「Kanshas」のイメージ図
テルモは4月から、下肢動脈の血管内治療に用いる薬剤塗布バルーンカテーテル「Kanshas」(カンシャス)の、日本国内での販売を開始する。同製品は、昨年12月17日開催の中央社会保険医療協議会で、今年3月1日から保険適用(C1区分)されることが了承されている。
下肢動脈疾患に対しは、国内で年間約3万件の血管内治療が行われており、最近は患者にとってより負担の少ない治療法として、手首からカテーテルを挿入する「ラディアル手技」が注目されている。

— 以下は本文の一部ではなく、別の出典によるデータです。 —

Lemma length_join_ge (fs : list (list Z * jval)) :
  (length fs <= length (join_with [c_comma] (print_field <$> fs)))%nat.
Proof.
  assert (forall f, (1 <= length (print_field f))%nat) as H1.
  { intros [k [n|s]]; unfold print_field, push_kv; simpl; lia. }
  induction fs as [|f fs IH]; [simpl; lia|]. destruct fs as [|g fs].
  - simpl. apply H1.
  - change (join_with [c_comma] (print_field <$> f :: g :: fs))
      with (print_field f ++ [c_comma] ++ join_with [c_comma] (print_field <$> g :: fs)).
    rewrite !length_app. specialize (H1 f). change (length (f :: g :: fs)) with (S (length (g :: fs))).
    change (length [c_comma]) with 1%nat. lia.
Qed.

(** A log is a sequence of numbered events. *)
Definition log_lines (l : list (Z * TrustEvent)) : list Z := mjoin ((fun p => event_line p.1 p.2) <$> l).
Definition log_objects (l : list (Z * TrustEvent)) : list (list (list Z * jval)) :=
  (fun p => event_object p.1 p.2) <$> l.

Lemma read_records_lines (l : list (Z * TrustEvent)) (fuel : nat) :
  Forall (fun p => 0 <= p.1 /\ event_ok p.2) l -> (length l <= fuel)%nat ->
  read_records fuel (log_lines l) = Some (log_objects l).
Proof.
  intros H. revert fuel. induction H as [|[seq ev] l [Hs He] _ IH]; intros fuel Hf; [by destruct fuel|].
  destruct fuel as [|fuel]; [simpl in Hf; lia|]. simpl in Hs, He.
  unfold log_lines. cbn [fmap list_fmap]. unfold mjoin. cbn [list_join]. fold (log_lines l).
  cbn [fst snd]. rewrite event_line_fields. cbn [app read_records]. rewrite Z.eqb_refl. cbn [negb].
  rewrite <- app_assoc. cbn [app].
  rewrite read_fields_printed; [|by apply event_object_ok|done|].
  - rewrite Z.eqb_refl. cbn [negb]. change (list_join _) with (log_lines l).
    rewrite IH by (simpl in Hf; lia). done.
  - rewrite length_app. pose proof (length_join_ge (event_object seq ev)). lia.
Qed.

Definition numbered (start : Z) (evs : list TrustEvent) : list (Z * TrustEvent) :=
  imap (fun i ev => (Z.of_nat i + start, ev)) evs.

Lemma serialize_numbered (evs : list TrustEvent) (start : Z) :
  serialize_events evs start = log_lines (numbered start evs).
Proof.
  unfold serialize_events, log_lines, numbered. f_equal.
  revert start. induction evs as [|e evs IH]; intros start; [done|]. simpl.
  f_equal. specialize (IH (start + 1)). etransitivity; [etransitivity; [|exact IH]|].
  - apply imap_ext. intros i x _. simpl. f_equal. lia.
  - f_equal. apply imap_ext. intros i x _. simpl. f_equal. lia.
Qed.

Lemma numbered_app (start : Z) (evs evs' : list TrustEvent) :
  numbered start (evs ++ evs') = numbered start evs ++ numbered (len evs + start) evs'.
Proof.
  unfold numbered. rewrite imap_app. f_equal. apply imap_ext. intros i x _. simpl. f_equal.
  unfold len. lia.
Qed.

Lemma numbered_ok (start : Z) (evs : list TrustEvent) :
  0 <= start -> Forall event_ok evs -> Forall (fun p => 0 <= p.1 /\ event_ok p.2) (numbered start evs).
Proof.
  intros Hs H. apply Forall_lookup. intros i [n e]. unfold numbered. rewrite list_lookup_imap.
  destruct (evs !! i) as [e'|] eqn:E; [|done]. intros [= <- <-]. simpl.
  split; [lia|]. by eapply Forall_lookup_1.
Qed.

Lemma log_lines_app (l k : list (Z * TrustEvent)) : log_lines (l ++ k) = log_lines l ++ log_lines k.
Proof. unfold log_lines. by rewrite fmap_app, join_app. Qed.

Lemma log_lines_length (l : list (Z * TrustEvent)) : (length l <= length (log_lines l))%nat.
Proof.
  induction l as [|[n e] l IH]; [simpl; lia|].
  change (log_lines ((n, e) :: l)) with (event_line n e ++ log_lines l). rewrite length_app.
  assert (1 <= length (event_line n e))%nat by (unfold event_line; simpl; lia). simpl length at 1. lia.
Qed.

Lemma read_log_lines (l : list (Z * TrustEvent)) :
  Forall (fun p => 0 <= p.1 /\ event_ok p.2) l -> read_log (log_lines l) = Some (log_objects l).
Proof. intros H. apply read_records_lines; [done|apply log_lines_length]. Qed.

(** C34. A JSON-lines reader gets back from the serialised log exactly the
    recorded events, with consecutive sequence numbers and every field intact,
    whatever characters paths, notes and statuses contain: no field content can
    end its record, start another one or add a member. *)
Theorem trust_log_roundtrip (evs : list TrustEvent) (start : Z) :
  0 <= start -> Forall event_ok evs ->
  read_log (serialize_events evs start) = Some (imap (fun i ev => event_object (Z.of_nat i + start) ev) evs).
Proof.
  intros Hs He. rewrite serialize_numbered, read_log_lines by by apply numbered_ok.
  f_equal. unfold log_objects, numbered. by rewrite fmap_imap.
Qed.

(** An event whose note tries to close its record and forge another. *)
Definition demo_event : TrustEvent :=
  with_note (lit "x" ++ [c_quote; c_rbrace; c_lf; c_lbrace; c_quote; 7]) (with_path (lit "\EFI\Linux\a.efi")
    (event_new (lit "image_verified"))).

Lemma trust_log_roundtrip_witness :
  read_log (serialize_events [demo_event; event_new (lit "boot_start")] 3)
  = Some [event_object 3 demo_event; event_object 4 (event_new (lit "boot_start"))].
Proof.
  apply (trust_log_roundtrip [demo_event; event_new (lit "boot_start")] 3).
  - lia.
  - apply (bool_decide_unpack _). vm_compute. exact I.
Defined.

(** ** The log as a state machine *)
Inductive log_op : Type :=
  | OpRecord (ev : TrustEvent)
  | OpSetPath (p : list Z)
  | OpFlush (fat : bool) (outcome : append_outcome).

Definition log_step (st : TrustLog * LogFiles) (op : log_op) : TrustLog * LogFiles :=
  let '(t, files) := st in
  match op with
  | OpRecord ev => (record ev t, files)
  | OpSetPath p => (set_log_path p t, files)
  | OpFlush fat outcome => flush fat (fun _ _ _ => outcome) t files
  end.

Definition recorded (ops : list log_op) : list TrustEvent :=
  omap (fun op => match op with OpRecord ev => Some ev | _ => None end) ops.

(** The flushes whose append succeeds, and the paths a log can be written to. *)
Definition reliable (op : log_op) : Prop :=
  match op with
  | OpRecord _ => True
  | OpSetPath p => is_Some (res_ok (path_from_str p))
  | OpFlush fat outcome => fat = true /\ outcome = Appended
  end.

(** What one flush wrote: numbered events, the file they went to (none when
    there is no writer or no path), and how much of their lines arrived. *)
Record block : Type := mkBlock { bk_file : option (list Z); bk_events : list (Z * TrustEvent); bk_outcome : append_outcome }.

Definition block_in (q : list Z) (b : block) : list Z :=
  if decide (to_ascii_lowercase <$> bk_file b = Some (to_ascii_lowercase q)) then landed (bk_outcome b) (str_bytes (log_lines (bk_events b))) else [].

Definition whole (b : block) : Prop := is_Some (bk_file b) /\ bk_outcome b = Appended.

(** The log paths that were in force: the default and those set. *)
Definition paths_of (ops : list log_op) : list (list Z) :=
  lit "/loader/boot-trust.log" :: omap (fun op => match op with OpSetPath p => Some p | _ => None end) ops.

Definition names_file (ps : list (list Z)) (b : block) : Prop :=
  forall q, bk_file b = Some q -> exists p, p ∈ ps /\ path_from_str p = Ok q.

Definition log_inv (files0 : LogFiles) (ops : list log_op) (st : TrustLog * LogFiles) : Prop :=
  let '(t, files) := st in
  tl_boot_seq t = 0 /\ tl_committed t ++ tl_events t = recorded ops /\ tl_log_path t ∈ paths_of ops /\
  (Forall reliable ops -> is_Some (res_ok (path_from_str (tl_log_path t)))) /\
  exists bs, mjoin (bk_events <$> bs) = numbered 0 (tl_committed t) /\ Forall (names_file (paths_of ops)) bs /\
    (forall q, log_file_at files q = log_file_at files0 q ++ mjoin (block_in q <$> bs)) /\
    (Forall reliable ops -> Forall whole bs).

Lemma paths_of_snoc (ops : list log_op) (op : log_op) (p : list Z) : p ∈ paths_of ops -> p ∈ paths_of (ops ++ [op]).
Proof. unfold paths_of. rewrite omap_app, !elem_of_cons, elem_of_app. tauto. Qed.

Lemma names_file_snoc (ops : list log_op) (op : log_op) (bs : list block) :
  Forall (names_file (paths_of ops)) bs -> Forall (names_file (paths_of (ops ++ [op]))) bs.
Proof.
  intros H. eapply Forall_impl; [exact H|]. intros b Hb q Hq. destruct (Hb q Hq) as (p & Hp & E).
  exists p. split; [by apply paths_of_snoc|done].
Qed.

Lemma append_log_at (ap : appender) (path data : list Z) (files : LogFiles) (q : list Z) :
  log_file_at (append_log ap path data files) q =
  log_file_at files q ++ if decide (to_ascii_lowercase path = to_ascii_lowercase q)
                         then landed (ap path (log_file_at files path) data) data else [].
Proof.
  unfold append_log. destruct (decide _) as [Hq|Hq]; cbv zeta; unfold log_file_at at 1.
  - rewrite Hq, lookup_insert_eq. unfold log_file_at. by rewrite Hq.
  - rewrite lookup_insert_ne by done. by rewrite app_nil_r.
Qed.

(** A step that flushes nothing. *)
Lemma log_inv_quiet (files0 files : LogFiles) (ops : list log_op) (op : log_op) (t t' : TrustLog) :
  log_inv files0 ops (t, files) -> tl_boot_seq t' = tl_boot_seq t -> tl_committed t' = tl_committed t ->
  tl_committed t' ++ tl_events t' = recorded (ops ++ [op]) -> tl_log_path t' ∈ paths_of (ops ++ [op]) ->
  (reliable op -> is_Some (res_ok (path_from_str (tl_log_path t))) -> is_Some (res_ok (path_from_str (tl_log_path t')))) ->
  log_inv files0 (ops ++ [op]) (t', files).
Proof.
  intros (Hb & _ & _ & Hr & bs & Hj & Hn & Hf & Hw) Eb Ec Ed Ep Ho. split_and!; [by rewrite Eb|done|done| |].
  - intros [H1 H2]%Forall_app. apply (Forall_singleton reliable) in H2. exact (Ho H2 (Hr H1)).
  - exists bs. rewrite Ec. split_and!; [done|by apply names_file_snoc|done|].
    intros [H1 _]%Forall_app. exact (Hw H1).
Qed.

今回発売される製品は、テルモとしては初めての下肢動脈用の薬剤塗布バルーンカテーテルとなる。バルーン表面にコーティングされた薬剤が病変部の細胞の異常増殖を抑え、血管の再狭窄のリスクを抑制する効果が期待されている。また、カテーテル有効長が200cmと長く、ラディアル手技による治療に対応している。
主な特長としては、▽動脈硬化によって細くなった下肢(太もも~膝)の血管を拡げるためのバルーンカテーテルで、血管の再狭窄を抑制する薬剤が塗布されている▽同社独自の薬剤塗布技術Unicoatテクノロジーを採用し、手首から下肢の血管までの長い距離で使用してもバルーンに塗布された薬剤が?がれにくく、薬剤が病変部へしっかりと移行することが期待できる――などが挙げられる。
同社は、患者への負担が少ない治療の選択肢として、心臓血管の血管内治療におけるラディアル手技の普及に貢献してきている。現在は、下肢の血管や脳血管などの治療に対する同手技の適用拡大に取り組んでおり、下肢動脈の血管内治療におけるラディアル手技比率を、今年度末までに20%以上とすることを目指している。